The author's example is a simple grid problem where a robot (R) must pick up a key (K) at the upper left corner and drop it at the upper right corner (see figure below). The way the heuristic is constructed the distance to the goal is actually less if the robot moves right instead of moving up.
Initial state
K    
     
R    
Goal state
    K
     
    R
(XOR Constraints) Basic Idea:
XOR constraints specify that only one fact of a group can be true in any complete state. For example, in the simple domain above the robot can only be at one location at any one time (although the domain description does not specify this). The authors notation for such a constraint is ((xor(at ?Robot *)) (robot ?Robot)). Combining the grounded constraints with the initial and goal facts, one can create an ordering of intermediate states. By attempting to achieve these intermediate states rather than the goal state itself search is sped up considerably.

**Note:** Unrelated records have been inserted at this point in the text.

Lemma marks_zero bits pos n bits' :
  0 ≤ pos → 0 ≤ n → zero_from bits pos → marks bits pos n bits' → zero_from bits' (pos + n).
Proof.
  intros Hp Hn Hz [_ Hm] q Hq. rewrite Hm, Hz by lia.
  destruct (Z.leb_spec pos q), (Z.ltb_spec q (pos + n)); simpl; lia || done.
Qed.

Lemma marks_trans bits pos n m bits1 bits2 :
  0 ≤ n → 0 ≤ m → marks bits pos n bits1 → marks bits1 (pos + n) m bits2 → marks bits pos (n + m) bits2.
Proof.
  intros Hn Hm0 [Hl1 H1] [Hl2 H2]. split; [congruence|]. intros q Hq. rewrite H2, H1 by done.
  rewrite <- orb_assoc. f_equal.
  destruct (Z.leb_spec pos q), (Z.ltb_spec q (pos + n)), (Z.leb_spec (pos + n) q),
    (Z.ltb_spec q (pos + n + m)), (Z.ltb_spec q (pos + (n + m))); simpl; lia || done.
Qed.

Lemma marks_refl bits pos : marks bits pos 0 bits.
Proof.
  split; [done|]. intros q _.
  destruct (Z.leb_spec pos q), (Z.ltb_spec q (pos + 0)); simpl; rewrite ?orb_false_r; lia || done.
Qed.

Lemma bit_insert bits i v q :
  0 ≤ i → (Z.to_nat i < length bits)%nat → 0 ≤ q →
  bit (<[Z.to_nat i := v]> bits) q = if q / 8 =? i then Z.testbit v (q mod 8) else bit bits q.
Proof.
  intros Hi Hlen Hq. unfold bit. destruct (Z.eqb_spec (q / 8) i) as [->|Hne].
  - by rewrite list_lookup_insert_eq.
  - rewrite list_lookup_insert_ne; [done|]. pose proof (Z.div_pos q 8). lia.
Qed.

Lemma or_at_Ret bits i x :
  (Z.to_nat i < length bits)%nat →
  ∃ y, bits !! Z.to_nat i = Some y ∧ or_at bits i x = Ret (<[Z.to_nat i := Z.lor y x]> bits).
Proof.
  intros Hi. destruct (lookup_lt_is_Some_2 bits _ Hi) as [y Hy]. exists y. split; [done|].
  unfold or_at, index, store_at. rewrite Hy. cbn. by rewrite decide_True.
Qed.

Lemma store_at_Ret bits i x :
  (Z.to_nat i < length bits)%nat → store_at bits i x = Ret (<[Z.to_nat i := x]> bits).
Proof. intros Hi. unfold store_at. by rewrite decide_True. Qed.

(** The bits of the masks. *)
Lemma low_mask n r j :
  0 ≤ n → 0 ≤ r → 0 ≤ j < 8 →
  Z.testbit (wrapU 8 (Z.shiftl (Z.ones n) r)) j = (r <=? j) && (j <? r + n).
Proof.
  intros. unfold wrapU. rewrite Z.mod_pow2_bits_low, Z.shiftl_spec, Z.testbit_ones by lia.
  destruct (Z.leb_spec 0 (j - r)), (Z.leb_spec r j), (Z.ltb_spec (j - r) n), (Z.ltb_spec j (r + n)); lia || done.
Qed.

Lemma high_mask n r j :
  0 ≤ n → 0 ≤ r → 0 ≤ j < 8 →
  Z.testbit (wrapU 8 (Z.shiftr (wrapU 16 (Z.shiftl (Z.ones n) r)) 8)) j = (r <=? j + 8) && (j + 8 <? r + n).
Proof.
  intros. unfold wrapU. rewrite Z.mod_pow2_bits_low, Z.shiftr_spec by lia.
  rewrite Z.mod_pow2_bits_low, Z.shiftl_spec, Z.testbit_ones by lia.
  destruct (Z.leb_spec 0 (j + 8 - r)), (Z.leb_spec r (j + 8)), (Z.ltb_spec (j + 8 - r) n),
    (Z.ltb_spec (j + 8) (r + n)); lia || done.
Qed.

Lemma not_mask r j :
  0 ≤ r < 8 → 0 ≤ j < 8 → Z.testbit (not8 (wrapU 8 (Z.shiftl 255 r))) j = (j <? r).
Proof.
  intros Hr Hj.
  assert (r = 0 ∨ r = 1 ∨ r = 2 ∨ r = 3 ∨ r = 4 ∨ r = 5 ∨ r = 6 ∨ r = 7) as Hr' by lia.
  assert (j = 0 ∨ j = 1 ∨ j = 2 ∨ j = 3 ∨ j = 4 ∨ j = 5 ∨ j = 6 ∨ j = 7) as Hj' by lia.
  destruct_or! Hr'; destruct_or! Hj'; by subst.
Qed.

(XOR Constraints) Algorithm:
NOTE: This algorithm is not explicitly provided by the authors and is pieced together from their general descriptions.

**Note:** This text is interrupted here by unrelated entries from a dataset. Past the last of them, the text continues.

(* ===== verification/GasFacts.v ===== *)
(** * Gas only decreases

    Triples over frames that follow the contract's gas, the charged memory and
    the environment, and exclude running out of fuel. *)

From S2P Require Import Prelude Common Params Uint256 VmFacts Machine Tx.
From S2P Require Import Vm Evm Interpreter Gas Instructions JumpTable RecorderFacts CallFacts.

(** ** The memory: no more was charged than the cost of its words *)

Definition charged (m : Memory) : Prop := 0 ≤ lastGasCost m ≤ words_cost (len (store m) / 32).
Definition resized (n : Z) (m : Memory) : Memory := if 0 <? n then Resize m n else m.

Lemma len_nonneg b : 0 ≤ len b.
Proof. unfold len. lia. Qed.

Lemma Resize_len m n : len (store (Resize m n)) = Z.max n (len (store m)).
Proof.
  unfold Resize. pose proof (len_nonneg (store m)). destruct (Z.ltb_spec (len (store m)) n); cbn [store].
  - rewrite len_app, len_zeros by lia. lia.
  - lia.
Qed.

Lemma Resize_last m n : lastGasCost (Resize m n) = lastGasCost m.
Proof. unfold Resize. by destruct (_ <? _). Qed.

Lemma charged_grow m m' :
  lastGasCost m' = lastGasCost m → len (store m) ≤ len (store m') → charged m → charged m'.
Proof.
  intros Hl Hs [H0 H1]. rewrite <- Hl in *. split; [lia|]. etrans; [exact H1|].
  apply words_cost_mono. pose proof (len_nonneg (store m)).
  split; [apply Z.div_pos; lia|apply Z.div_le_mono; lia].
Qed.

Lemma charged_resized n m : charged m → charged (resized n m).
Proof.
  intros Hm. unfold resized. destruct (0 <? n); [|done].
  eapply charged_grow; [apply Resize_last|rewrite Resize_len; lia|done].
Qed.

Lemma memoryGasCost_charged m n m' r :
  charged m → 0 ≤ n → (32 | n) → memoryGasCost m n = (m', r) →
  charged (resized n m') ∧ (∀ g, r = inr g → 0 ≤ g < 2 ^ 56).
Proof.
  intros Hm Hn [k Hk]. unfold memoryGasCost. destruct (Z.eqb_spec n 0) as [->|Hnz].
  { intros [= <- <-]. split; [by apply charged_resized|]. intros g [= <-]. lia. }
  destruct (Z.ltb_spec 0x1FFFFFFFE0 n) as [Hb|Hs].
  { intros [= <- <-]. split; [by apply charged_resized|]. done. }
  rewrite toWordSize_spec by (unfold MaxUint64; lia).
  assert ((n + 31) / 32 = k) as -> by (symmetry; apply (Z.div_unique _ _ _ 31); lia). rename k into w.
  rewrite (wrapU_small 64 (w * 32)) by lia. unfold mem_Len.
  destruct (Z.ltb_spec (len (store m)) (w * 32)) as [Hg|Hng].
  2:{ intros [= <- <-]. split; [by apply charged_resized|]. intros g [= <-]. lia. }
  assert (w * w < 2 ^ 64) by nia.
  rewrite (wrapU_small 64 (w * w)), (wrapU_small 64 (w * MemoryGas)) by (unfold MemoryGas; nia).
  fold (words_cost w). pose proof (words_cost_bound w ltac:(lia)) as Hc. rewrite (wrapU_small 64 (words_cost w)) by lia.
  destruct Hm as [Hm0 Hm1].
  assert (lastGasCost m ≤ words_cost w) as Hlast.
  { etrans; [exact Hm1|]. apply words_cost_mono. pose proof (len_nonneg (store m)).
    split; [apply Z.div_pos; lia|]. apply Z.div_le_upper_bound; lia. }
  intros [= <- <-]. split; [|intros g [= <-]; rewrite wrapU_small by lia; lia].
  unfold resized. rewrite (proj2 (Z.ltb_lt 0 n)) by lia.
  split; rewrite Resize_last; cbn [lastGasCost]; [lia|]. rewrite Resize_len. cbn [store].
  rewrite Z.max_l by lia. by rewrite Hk, Z.div_mul by lia.
Qed.

Lemma copy_at_len b i j v b' : copy_at b i j v = Ret b' → len b' = len b.
Proof.
  unfold copy_at. destruct ((0 <=? i) && (i <=? j) && (j <=? len b)) eqn:E; [|done]. intros [= <-].
  apply andb_prop in E as [[E1%Z.leb_le E2%Z.leb_le]%andb_prop E3%Z.leb_le]. unfold len in *.
  rewrite !length_app, !length_take, length_drop. lia.
Qed.

Lemma mem_Set_charged m o s v m' : mem_Set m o s v = Ret m' → charged m → charged m'.
Proof.
  unfold mem_Set. destruct (0 <? s); [|by intros [= <-]]. destruct (_ <? _); [done|].
  destruct (copy_at _ _ _ _) as [b|] eqn:E; [|done]. intros [= <-]. apply charged_grow; [done|].
  cbn [store]. by rewrite (copy_at_len _ _ _ _ _ E).
Qed.

Lemma store_at_len b i x b' : store_at b i x = Ret b' → len b' = len b.
Proof. unfold store_at. case_decide; [|done]. intros [= <-]. unfold len. by rewrite length_insert. Qed.

(** ** Triples *)
Section triples.
Context {S : Type} `{StateDB S} `{U : Uint256} `{!Uint256Range U} `{Externals}.
Context (d : Z) (r0 : Rules).

Definition env_ok (e : EVM S) : Prop := depth e = d ∧ chainRules e = r0.

(** A frame with [g] gas, whose memory will be charged once resized to [n]. *)
Definition fr (n g : Z) (f : Frame S) : Prop :=
  env_ok (f_evm f) ∧ Gas (f_contract f) = g ∧ 0 ≤ g < 2 ^ 64 ∧ charged (resized n (f_mem f)).

(** A frame an error leaves. *)
Definition ended (g : Z) (f : Frame S) : Prop := env_ok (f_evm f) ∧ 0 ≤ Gas (f_contract f) ≤ g.

(** From [I], [m] does not run out of fuel; it ends in [Q], or in [E] with an error. *)
Definition hoare {A} (I : Frame S → Prop) (Q : A → Frame S → Prop) (E : Frame S → Prop) (m : Exec S A) : Prop :=
  ∀ f, I f →
    match m f with
    | OutOfFuel => False
    | Crash _ => True
    | Done (f', inl _) => E f'
    | Done (f', inr a) => Q a f'
    end.

Definition tri {A} (I J E : Frame S → Prop) (P : A → Prop) (m : Exec S A) : Prop :=
  hoare I (λ a f, J f ∧ P a) E m.

Lemma hoare_bind {A B} I (J : A → Frame S → Prop) (Q : B → Frame S → Prop) E (m : Exec S A) (k : A → Exec S B) :
  hoare I J E m → (∀ a, hoare (J a) Q E (k a)) → hoare I Q E (m ≫= k).
Proof.
  intros Hm Hk f Hf. specialize (Hm f Hf). unfold mbind, Exec_bind, Res_bind, mbind.
  destruct (m f) as [[f1 [err|a]]|p|]; [done| |done|done]. by apply Hk.
Qed.

Lemma hoare_ret_bind {A B} I (Q : B → Frame S → Prop) E (a : A) (k : A → Exec S B) :
  hoare I Q E (k a) → hoare I Q E (mret a ≫= k).
Proof. exact id. Qed.

Lemma hoare_weaken {A} (I I' : Frame S → Prop) (Q Q' : A → Frame S → Prop) (E E' : Frame S → Prop) m :
  hoare I Q E m → (∀ f, I' f → I f) → (∀ a f, Q a f → Q' a f) → (∀ f, E f → E' f) → hoare I' Q' E' m.
Proof.
  intros Hm HI HQ HE f Hf. specialize (Hm f (HI _ Hf)). destruct (m f) as [[f1 [err|a]]|p|]; eauto.
Qed.

Lemma hoare_pre {A} (I I' : Frame S → Prop) (Q : A → Frame S → Prop) E m :
  (∀ f, I' f → I f) → hoare I Q E m → hoare I' Q E m.
Proof. intros HI Hm. by eapply hoare_weaken. Qed.

Lemma hoare_fact {A} (F : Prop) (I : Frame S → Prop) (Q : A → Frame S → Prop) E m :
  (F → hoare I Q E m) → hoare (λ f, I f ∧ F) Q E m.
Proof. intros Hm f [Hi Hf]. by apply Hm. Qed.

Lemma hoare_exists {A X} (I : X → Frame S → Prop) (Q : A → Frame S → Prop) E m :
  (∀ x, hoare (I x) Q E m) → hoare (λ f, ∃ x, I x f) Q E m.
Proof. intros Hm f [x Hx]. by apply (Hm x). Qed.

Lemma tri_bind {A B} I J K E (P : A → Prop) (Q : B → Prop) (m : Exec S A) (k : A → Exec S B) :
  tri I J E P m → (∀ a, P a → tri J K E Q (k a)) → tri I K E Q (m ≫= k).
Proof. intros Hm Hk. eapply hoare_bind; [exact Hm|]. intros a. apply hoare_fact. apply Hk. Qed.

Lemma tri_weaken {A} I J J' E (P Q : A → Prop) (m : Exec S A) :
  tri I J E P m → (∀ f, J f → J' f) → (∀ a, P a → Q a) → tri I J' E Q m.
Proof. intros Hm HJ HP. eapply hoare_weaken; [exact Hm|done|naive_solver|done]. Qed.

Lemma fr_ended n g f : fr n g f → ended g f.
Proof. intros (He & <- & Hg & _). split; [done|lia]. Qed.

Lemma fr_charged n g f : fr 0 g f → fr n g f.
Proof. intros (He & Hg & Hr & Hc). do 3 (split; [done|]). by apply charged_resized. Qed.

(** Computations that leave gas, memory and environment alone. *)
Definition still {A} (P : A → Prop) (m : Exec S A) : Prop := ∀ n g, tri (fr n g) (fr n g) (ended g) P m.

Lemma still_bind {A B} (P : A → Prop) (Q : B → Prop) (m : Exec S A) (k : A → Exec S B) :
  still P m → (∀ a, P a → still Q (k a)) → still Q (m ≫= k).
Proof. intros Hm Hk n g. eapply tri_bind; [apply Hm|]. intros a Ha. by apply Hk. Qed.

Lemma still_weaken {A} (P Q : A → Prop) (m : Exec S A) : still P m → (∀ a, P a → Q a) → still Q m.
Proof. intros Hm HPQ n g. by eapply tri_weaken. Qed.

Lemma still_ret {A} (P : A → Prop) a : P a → still P (mret a).
Proof. intros Ha n g f Hf. by split. Qed.
Lemma still_throw {A} (P : A → Prop) err : still P (throw err).
Proof. intros n g f Hf. by eapply fr_ended. Qed.
Lemma still_gets {A} (P : A → Prop) (h : Frame S → A) : (∀ f, P (h f)) → still P (gets h).
Proof. intros Hp n g f Hf. by split. Qed.
Lemma still_lift {A} (P : A → Prop) (m : Go A) : (∀ a, m = Ret a → P a) → still P (lift m).
Proof. intros Hp n g f Hf. unfold lift. cbn. destruct m; cbn; [|done]. split; [done|by apply Hp]. Qed.
Lemma still_put_pc pc : still (λ _, True) (put_pc pc).
Proof. intros n g f Hf. by split. Qed.
Lemma still_put_stack st : still (λ _, True) (put_stack st).
Proof. intros n g f Hf. by split. Qed.
Lemma still_modify (h : EVM S → EVM S) :
  (∀ e, depth (h e) = depth e ∧ chainRules (h e) = chainRules e) → still (λ _, True) (modify_evm h).
Proof.
  intros Hh n g f ((Hd & Hr) & Hg & Hm). cbn. destruct (Hh (f_evm f)) as (Q1 & Q2).
  split; [|done]. split; [|done]. unfold env_ok. cbn [f_evm]. by rewrite Q1, Q2.
Qed.
Lemma still_put_db db : still (λ _, True) (put_db db).
Proof. by apply still_modify. Qed.

Lemma isCode_fuel m c pos : isCode m c pos ≠ OutOfFuel ∧
  ∀ m' c' b, isCode m c pos = Done (m', c', b) → Gas c' = Gas c.
Proof.
  unfold isCode. destruct (codeBitmap_spec (Code c)) as (a0 & Ha0 & _).
  destruct (analysis c) as [a|].
  { cbn. destruct (codeSegment a pos); cbn; (split; [done|]); by intros ? ? ? [= _ <- _]. }
  rewrite Ha0. destruct (negb _).
  - destruct (m !! jumpdests c) as [known|]; [|done]. destruct (known !! CodeHash c) as [a|]; cbn;
      (destruct (codeSegment _ pos); cbn; (split; [done|]); by intros ? ? ? [= _ <- _]).
  - cbn. destruct (codeSegment a0 pos); cbn; (split; [done|]); by intros ? ? ? [= _ <- _].
Qed.

Lemma still_valid_dest pos : still (λ _, True) (valid_dest pos).
Proof.
  intros n g f ((Hd & Hr) & Hg & Hrg & Hm). unfold valid_dest, validJumpdest.
  destruct (Uint64WithOverflow pos) as [u ov]. destruct (ov || _); [split; [by do 3 (split; [done|])|done]|].
  destruct (negb _); [split; [by do 3 (split; [done|])|done]|].
  destruct (isCode_fuel (jumpmaps (f_evm f)) (f_contract f) u) as [Hf Hgas].
  destruct (isCode _ _ _) as [[[m c] b]|p|]; cbn; [|done|done].
  split; [|done]. split; [done|]. cbn [f_contract f_mem]. by rewrite (Hgas m c b eq_refl).
Qed.

(** Writing the memory, when nothing was charged in advance. *)
Definition calm {A} (m : Exec S A) : Prop := ∀ g, tri (fr 0 g) (fr 0 g) (ended g) (λ _, True) m.

Lemma still_calm {A} (P : A → Prop) (m : Exec S A) : still P m → calm m.
Proof. intros Hm g. by eapply tri_weaken; [apply Hm|..]. Qed.

Lemma calm_bind {A B} (m : Exec S A) (k : A → Exec S B) : calm m → (∀ a, calm (k a)) → calm (m ≫= k).
Proof. intros Hm Hk g. eapply tri_bind; [apply Hm|]. intros a _. apply Hk. Qed.

Lemma calm_update_mem (h : Memory → Go Memory) :
  (∀ m m', h m = Ret m' → charged m → charged m') →
  calm (m ← gets f_mem; m ← lift (h m); put_mem m).
Proof.
  intros Hh g f (He & Hg & Hr & Hc). unfold mbind, Exec_bind, Res_bind, gets, lift, mbind. cbn.
  destruct (h (f_mem f)) as [m'|p] eqn:E; cbn; [|done].
  split; [|done]. do 3 (split; [done|]). exact (Hh _ _ E Hc).
Qed.

Lemma calm_mem_write o s v : calm (mem_write o s v).
Proof. unfold mem_write. apply calm_update_mem. intros m m'. apply mem_Set_charged. Qed.
End triples.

  1. Compute XOR constraints
    One way to do this is to use the mutex calculations from computing incomplete goals. Using the grid example from above, the mutex calculations would show that that the nine facts ( (at R Location 1) through (at R Location 9) ) are all mutually exclusive with each other. One need only to extract "fully connected subsets" from the set of mutexes and each subset would represent an XOR constraint.
  2. Find pairs of facts (one from initial state and one from goal state) that belong to the same grounded XOR constraint.
  3. Construct the Greedy Regression Graph
    This is similar to the Greedy Regression Table. Instead of a table entry, each ground fact is now a node. Each node/fact now stores the action that achieved it. Arcs in the graph are from preconditions to achieved facts.
  4. For every pair of facts computed in earlier step, find a sequence of actions that change the initial fact to the goal fact.
    • These sequences can be derived from the GRG.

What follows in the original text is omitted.